# Work required
Only the final stretch of the data is wanted: reproduce the line containing "[by left|by right]." and each line after it, exactly.

# Excerpted data

====

(** A text that is one token *)
Lemma tokenize_one cps token : in_range cps -> cps <> [] -> m_type token <> EndOfFile ->
  spec consume_a_token cps (fun x v => x = cps /\ v = token) [] ->
  exists token' eof, tokenize_decoded (utf8_encode cps) = Ret [token'; eof] /\ m_type eof = EndOfFile /\
    token' = set_position_range token start_of_text (advance_all start_of_text cps).
Proof.
  intros Hr Hne Ht Hs. unfold tokenize_decoded, mloop. change (tokenizer_for (utf8_encode cps)) with (css_state [] cps None start_of_text start_of_text). cbn [m_utf8_iterator css_state].
  pose proof (encode_length_range cps Hr) as Hl. destruct (length (utf8_encode cps)) as [|n] eqn:El; [destruct cps; [done|cbn in Hl; lia]|]. cbn [tokenize_loop].
  rewrite (mbind_run _ _ _ _ _ (mget_run _ _)). destruct (Hs None start_of_text start_of_text) as (x & v & t & E & (rest & p & pp & Ecps & ->) & -> & ->).
  rewrite <- (app_nil_r cps) in Ecps at 1. apply app_inv_head in Ecps as <-. rewrite (mbind_run _ _ _ _ _ E), (mbind_run _ _ _ _ _ (mget_run _ _)). cbn [m_position css_state].
  replace (token_is _ EndOfFile) with false; [|unfold token_is; cbn [m_type set_position_range]; by destruct (m_type token)].
  destruct (tokenize_loop_run (S n) [] ([] ++ utf8_encode cps) p (advance_all start_of_text cps) pp) as (tokens & t' & E' & Hc); [constructor|cbn; lia|].
  rewrite (mbind_run _ _ _ _ _ E'). apply covers_nil in Hc as (eof & He & ->).
  injection He as <-. by eexists _, _.
Qed.
End reading.

(** ** Printing pieces *)

Section printing.
Context `{SimdutfLaws, SimdutfCountLaws}.

Lemma print_character builder c : 0 <= c <= 0x10FFFF -> escape_a_character builder c = builder ++ utf8_encode [92; c].
Proof. intros Hc. unfold escape_a_character. rewrite append_code_point_encoded by done. rewrite <- app_assoc. by rewrite (utf8_encode_cons 92), utf8_encode_single by done. Qed.

Lemma print_code_point builder c : 0 < c < 128 -> escape_a_character_as_code_point builder c = Ret (builder ++ utf8_encode (92 :: hex_text c ++ [32])).
Proof.
  intros Hc. unfold escape_a_character_as_code_point. destruct (hex_text_spec c) as (-> & Hx & _); [lia|]. cbn [res_bind]. rewrite encode_ascii; [done|].
  constructor; [done|]. apply Forall_app. split; [|by repeat constructor]. apply forallb_Forall_iff in Hx. eapply Forall_impl; [exact Hx|]. cbn beta. intros d Hd. split; ascii_lia.
Qed.

Lemma print_string_character builder c : 0 < c <= 0x10FFFF ->
  exists p, serialize_string_character builder c = Ret (builder ++ utf8_encode p) /\ string_piece c p.
Proof.
  intros Hc. unfold serialize_string_character. replace (c =? 0) with false by lia. destruct (is_control c) eqn:Ec.
  { eexists. rewrite print_code_point by (unfold is_control in Ec; lia). split; [done|]. left. constructor. unfold is_control in Ec. lia. }
  destruct (_ || _) eqn:E; eexists.
  - rewrite print_character by lia. split; [done|]. left. constructor; [unfold is_hex_digit, is_digit; lia|done].
  - rewrite append_code_point_encoded, <- utf8_encode_single by lia. split; [done|]. right. split; [done|]. split; [lia|]. split; [lia|done].
Qed.

Lemma print_string_characters cps : Forall (fun c => 0 < c <= 0x10FFFF) cps -> forall builder,
  exists ps, serialize_string_characters builder cps = Ret (builder ++ utf8_encode (concat ps)) /\ Forall2 string_piece cps ps.
Proof.
  induction 1 as [|c cps Hc _ IH]; intros builder; cbn [serialize_string_characters]; [exists []; by rewrite app_nil_r|].
  destruct (print_string_character builder c Hc) as (p & -> & Hp). cbn [res_bind]. destruct (IH (builder ++ utf8_encode p)) as (ps & -> & Hps).
  exists (p :: ps). cbn [concat]. rewrite utf8_encode_app, app_assoc. by split; [|constructor].
Qed.

(** The condition on an unescaped code point at the start of an identifier *)
Definition starts_plainly (first_character length_ : Z) (builder : bytes) (c : Z) : Prop :=
  (builder = [] -> is_digit c = false /\ (c = 45 -> length_ <> 1)) /\ (length builder = 1%nat -> first_character = 45 -> is_digit c = false).

Lemma print_ident_character first_character length_ builder c : 0 < c <= 0x10FFFF ->
  exists p, serialize_ident_character first_character length_ builder c = Ret (builder ++ utf8_encode p) /\
    (escaped c p \/ p = [c] /\ is_ident_code_point c = true /\ starts_plainly first_character length_ builder c).
Proof.
  intros Hc. unfold serialize_ident_character. replace (c =? 0) with false by lia. destruct (is_control c) eqn:Ec.
  { eexists. rewrite print_code_point by (unfold is_control in Ec; lia). split; [done|]. left. constructor. unfold is_control in Ec. lia. }
  destruct (sv_is_empty builder && _ && _) eqn:E1.
  { eexists. rewrite print_code_point by lia. split; [done|]. left. constructor. lia. }
  destruct ((length builder =? 1)%nat && _ && _ && _) eqn:E2.
  { eexists. rewrite print_code_point by lia. split; [done|]. left. constructor. lia. }
  destruct (sv_is_empty builder && (c =? ch "-") && (length_ =? 1)) eqn:E3.
  { eexists. rewrite print_character by lia. split; [done|]. left. constructor; [unfold is_hex_digit, is_digit; lia|done]. }
  destruct (_ || _) eqn:E4; eexists.
  - rewrite append_code_point_encoded, <- utf8_encode_single by lia. split; [done|]. right. split; [done|]. split; [unfold is_ident_code_point, is_ident_start_code_point; ascii_lia|].
    unfold starts_plainly, is_digit. split; [intros ->; cbn [sv_is_empty] in *; lia|]. intros Hl Hf. rewrite Hl in E2. cbn in E2. lia.
  - rewrite print_character by lia. split; [done|]. left. constructor; [unfold is_hex_digit, is_digit; lia|done].
Qed.
Lemma print_ident_characters cps first_character length_ : Forall (fun c => 0 < c <= 0x10FFFF) cps -> forall builder,
  exists ps, serialize_ident_characters first_character length_ builder cps = Ret (builder ++ utf8_encode (concat ps)) /\ Forall2 ident_piece cps ps.
Proof.
  induction 1 as [|c cps Hc _ IH]; intros builder; cbn [serialize_ident_characters]; [exists []; by rewrite app_nil_r|].
  destruct (print_ident_character first_character length_ builder c Hc) as (p & -> & Hp). cbn [res_bind]. destruct (IH (builder ++ utf8_encode p)) as (ps & -> & Hps).
  exists (p :: ps). cbn [concat]. rewrite utf8_encode_app, app_assoc. split; [done|]. constructor; [|done]. destruct Hp as [?|(? & ? & _)]; [by left|by right].
Qed.

Lemma ident_head cps ps : Forall (fun c => 0 < c <= 0x10FFFF) cps -> Forall2 ident_piece cps ps -> hd_cp (concat ps) <> 62.
Proof.
  intros Hr Hps. destruct Hps as [|c p cps' ps' Hp _]; [done|]. apply Forall_cons in Hr as [Hc _]. cbn [concat]. destruct Hp as [He|[-> Hi]].
  - by destruct (escaped_read c p [] Hc He) as (d & q & -> & _).
  - cbn. by intros ->.
Qed.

====

# Answer section
  exists (p :: ps). cbn [concat]. rewrite utf8_encode_app, app_assoc. split; [done|]. constructor; [|done]. destruct Hp as [?|(? & ? & _)]; [by left|by right].
Qed.

Lemma ident_head cps ps : Forall (fun c => 0 < c <= 0x10FFFF) cps -> Forall2 ident_piece cps ps -> hd_cp (concat ps) <> 62.
Proof.
  intros Hr Hps. destruct Hps as [|c p cps' ps' Hp _]; [done|]. apply Forall_cons in Hr as [Hc _]. cbn [concat]. destruct Hp as [He|[-> Hi]].
  - by destruct (escaped_read c p [] Hc He) as (d & q & -> & _).
  - cbn. by intros ->.
Qed.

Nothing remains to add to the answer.